## Required action
After locating the line that contains "Record t : Type" in the data below, set down exactly that line and each one after it through the line that contains "M_digits a ds", and nothing more.

── Provided entries ──

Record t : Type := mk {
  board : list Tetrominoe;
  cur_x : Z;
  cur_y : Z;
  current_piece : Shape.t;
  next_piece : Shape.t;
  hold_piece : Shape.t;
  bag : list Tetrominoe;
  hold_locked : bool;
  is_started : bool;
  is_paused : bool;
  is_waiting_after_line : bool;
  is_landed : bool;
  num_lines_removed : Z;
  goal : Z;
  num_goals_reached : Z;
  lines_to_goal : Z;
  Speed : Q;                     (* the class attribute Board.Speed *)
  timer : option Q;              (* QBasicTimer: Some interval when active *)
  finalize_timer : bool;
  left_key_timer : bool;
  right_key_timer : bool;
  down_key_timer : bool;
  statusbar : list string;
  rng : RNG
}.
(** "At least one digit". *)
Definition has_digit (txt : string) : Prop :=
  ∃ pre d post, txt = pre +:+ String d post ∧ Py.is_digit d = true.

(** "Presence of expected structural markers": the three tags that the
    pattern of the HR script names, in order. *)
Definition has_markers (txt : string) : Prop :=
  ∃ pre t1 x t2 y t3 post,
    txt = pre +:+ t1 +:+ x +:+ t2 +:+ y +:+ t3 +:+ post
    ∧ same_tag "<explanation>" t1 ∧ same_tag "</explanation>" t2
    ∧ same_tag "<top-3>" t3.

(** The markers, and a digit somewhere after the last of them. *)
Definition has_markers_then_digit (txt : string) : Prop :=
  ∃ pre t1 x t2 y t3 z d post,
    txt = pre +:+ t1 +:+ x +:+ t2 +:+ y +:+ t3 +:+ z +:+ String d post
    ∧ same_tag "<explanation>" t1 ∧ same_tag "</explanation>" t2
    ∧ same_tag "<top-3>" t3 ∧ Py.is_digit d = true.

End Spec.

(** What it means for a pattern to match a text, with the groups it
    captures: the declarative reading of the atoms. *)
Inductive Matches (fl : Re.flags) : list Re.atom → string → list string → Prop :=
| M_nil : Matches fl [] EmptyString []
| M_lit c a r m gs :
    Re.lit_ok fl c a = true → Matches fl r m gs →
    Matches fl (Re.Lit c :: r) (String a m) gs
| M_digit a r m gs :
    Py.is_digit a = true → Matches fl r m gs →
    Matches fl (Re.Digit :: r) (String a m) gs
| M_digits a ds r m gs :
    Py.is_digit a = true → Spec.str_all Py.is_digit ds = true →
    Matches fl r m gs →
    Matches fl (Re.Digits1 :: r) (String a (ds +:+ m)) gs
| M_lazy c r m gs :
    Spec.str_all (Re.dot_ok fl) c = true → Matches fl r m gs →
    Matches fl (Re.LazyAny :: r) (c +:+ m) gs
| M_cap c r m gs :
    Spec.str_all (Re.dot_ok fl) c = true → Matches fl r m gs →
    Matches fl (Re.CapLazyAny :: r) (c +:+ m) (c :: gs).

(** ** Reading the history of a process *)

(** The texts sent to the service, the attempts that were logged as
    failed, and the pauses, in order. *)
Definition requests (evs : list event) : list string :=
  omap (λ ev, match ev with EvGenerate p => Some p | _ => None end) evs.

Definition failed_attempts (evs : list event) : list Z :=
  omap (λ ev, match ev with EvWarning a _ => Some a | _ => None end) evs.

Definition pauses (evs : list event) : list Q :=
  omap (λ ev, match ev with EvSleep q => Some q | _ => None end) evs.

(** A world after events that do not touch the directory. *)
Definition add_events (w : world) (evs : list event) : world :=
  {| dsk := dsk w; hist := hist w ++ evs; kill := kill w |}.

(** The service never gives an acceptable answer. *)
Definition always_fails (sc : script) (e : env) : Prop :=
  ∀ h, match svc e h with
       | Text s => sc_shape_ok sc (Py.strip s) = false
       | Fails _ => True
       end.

───
── Provided entries ──

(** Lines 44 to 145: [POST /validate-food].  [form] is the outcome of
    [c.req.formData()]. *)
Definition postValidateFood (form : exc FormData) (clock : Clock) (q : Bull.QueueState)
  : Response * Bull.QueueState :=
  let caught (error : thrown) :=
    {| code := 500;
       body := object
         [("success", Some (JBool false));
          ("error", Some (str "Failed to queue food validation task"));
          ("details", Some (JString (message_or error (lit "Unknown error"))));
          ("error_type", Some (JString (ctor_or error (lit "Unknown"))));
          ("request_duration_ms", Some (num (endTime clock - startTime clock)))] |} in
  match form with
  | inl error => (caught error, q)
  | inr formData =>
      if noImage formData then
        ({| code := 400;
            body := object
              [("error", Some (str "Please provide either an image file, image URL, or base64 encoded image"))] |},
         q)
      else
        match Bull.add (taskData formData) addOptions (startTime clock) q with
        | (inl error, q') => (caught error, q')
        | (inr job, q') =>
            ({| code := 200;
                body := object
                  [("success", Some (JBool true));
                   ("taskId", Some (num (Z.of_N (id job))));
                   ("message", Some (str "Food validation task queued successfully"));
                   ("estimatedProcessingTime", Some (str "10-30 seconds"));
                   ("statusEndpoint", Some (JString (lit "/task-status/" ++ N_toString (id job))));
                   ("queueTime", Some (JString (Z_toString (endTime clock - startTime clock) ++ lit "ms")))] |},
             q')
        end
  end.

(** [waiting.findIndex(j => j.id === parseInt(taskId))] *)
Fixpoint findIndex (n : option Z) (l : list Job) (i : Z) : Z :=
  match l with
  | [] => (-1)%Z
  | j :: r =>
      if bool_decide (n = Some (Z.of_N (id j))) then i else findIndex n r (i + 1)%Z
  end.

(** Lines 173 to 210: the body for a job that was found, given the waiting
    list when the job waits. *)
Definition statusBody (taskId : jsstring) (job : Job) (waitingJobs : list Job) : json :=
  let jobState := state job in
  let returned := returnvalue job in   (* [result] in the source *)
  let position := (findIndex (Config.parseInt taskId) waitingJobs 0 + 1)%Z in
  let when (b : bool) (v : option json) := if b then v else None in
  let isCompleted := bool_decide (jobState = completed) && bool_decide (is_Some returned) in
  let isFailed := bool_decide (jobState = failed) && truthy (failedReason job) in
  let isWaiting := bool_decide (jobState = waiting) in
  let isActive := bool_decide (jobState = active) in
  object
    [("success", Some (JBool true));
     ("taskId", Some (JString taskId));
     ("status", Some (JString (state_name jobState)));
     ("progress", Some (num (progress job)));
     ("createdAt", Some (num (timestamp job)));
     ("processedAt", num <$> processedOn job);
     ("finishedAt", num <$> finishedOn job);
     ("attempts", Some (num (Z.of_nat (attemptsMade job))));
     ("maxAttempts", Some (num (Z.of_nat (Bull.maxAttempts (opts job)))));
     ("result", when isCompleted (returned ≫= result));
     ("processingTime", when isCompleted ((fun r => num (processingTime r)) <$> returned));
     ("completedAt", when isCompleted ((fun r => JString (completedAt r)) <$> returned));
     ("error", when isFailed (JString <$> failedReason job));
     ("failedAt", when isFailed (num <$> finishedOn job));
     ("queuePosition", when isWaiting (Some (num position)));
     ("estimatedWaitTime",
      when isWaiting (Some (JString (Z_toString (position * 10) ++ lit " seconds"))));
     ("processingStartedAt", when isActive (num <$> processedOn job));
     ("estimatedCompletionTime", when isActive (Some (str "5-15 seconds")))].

───

## Completed exercise
Record t : Type := mk {
  board : list Tetrominoe;
  cur_x : Z;
  cur_y : Z;
  current_piece : Shape.t;
  next_piece : Shape.t;
  hold_piece : Shape.t;
  bag : list Tetrominoe;
  hold_locked : bool;
  is_started : bool;
  is_paused : bool;
  is_waiting_after_line : bool;
  is_landed : bool;
  num_lines_removed : Z;
  goal : Z;
  num_goals_reached : Z;
  lines_to_goal : Z;
  Speed : Q;                     (* the class attribute Board.Speed *)
  timer : option Q;              (* QBasicTimer: Some interval when active *)
  finalize_timer : bool;
  left_key_timer : bool;
  right_key_timer : bool;
  down_key_timer : bool;
  statusbar : list string;
  rng : RNG
}.
(** "At least one digit". *)
Definition has_digit (txt : string) : Prop :=
  ∃ pre d post, txt = pre +:+ String d post ∧ Py.is_digit d = true.

(** "Presence of expected structural markers": the three tags that the
    pattern of the HR script names, in order. *)
Definition has_markers (txt : string) : Prop :=
  ∃ pre t1 x t2 y t3 post,
    txt = pre +:+ t1 +:+ x +:+ t2 +:+ y +:+ t3 +:+ post
    ∧ same_tag "<explanation>" t1 ∧ same_tag "</explanation>" t2
    ∧ same_tag "<top-3>" t3.

(** The markers, and a digit somewhere after the last of them. *)
Definition has_markers_then_digit (txt : string) : Prop :=
  ∃ pre t1 x t2 y t3 z d post,
    txt = pre +:+ t1 +:+ x +:+ t2 +:+ y +:+ t3 +:+ z +:+ String d post
    ∧ same_tag "<explanation>" t1 ∧ same_tag "</explanation>" t2
    ∧ same_tag "<top-3>" t3 ∧ Py.is_digit d = true.

End Spec.

(** What it means for a pattern to match a text, with the groups it
    captures: the declarative reading of the atoms. *)
Inductive Matches (fl : Re.flags) : list Re.atom → string → list string → Prop :=
| M_nil : Matches fl [] EmptyString []
| M_lit c a r m gs :
    Re.lit_ok fl c a = true → Matches fl r m gs →
    Matches fl (Re.Lit c :: r) (String a m) gs
| M_digit a r m gs :
    Py.is_digit a = true → Matches fl r m gs →
    Matches fl (Re.Digit :: r) (String a m) gs
| M_digits a ds r m gs :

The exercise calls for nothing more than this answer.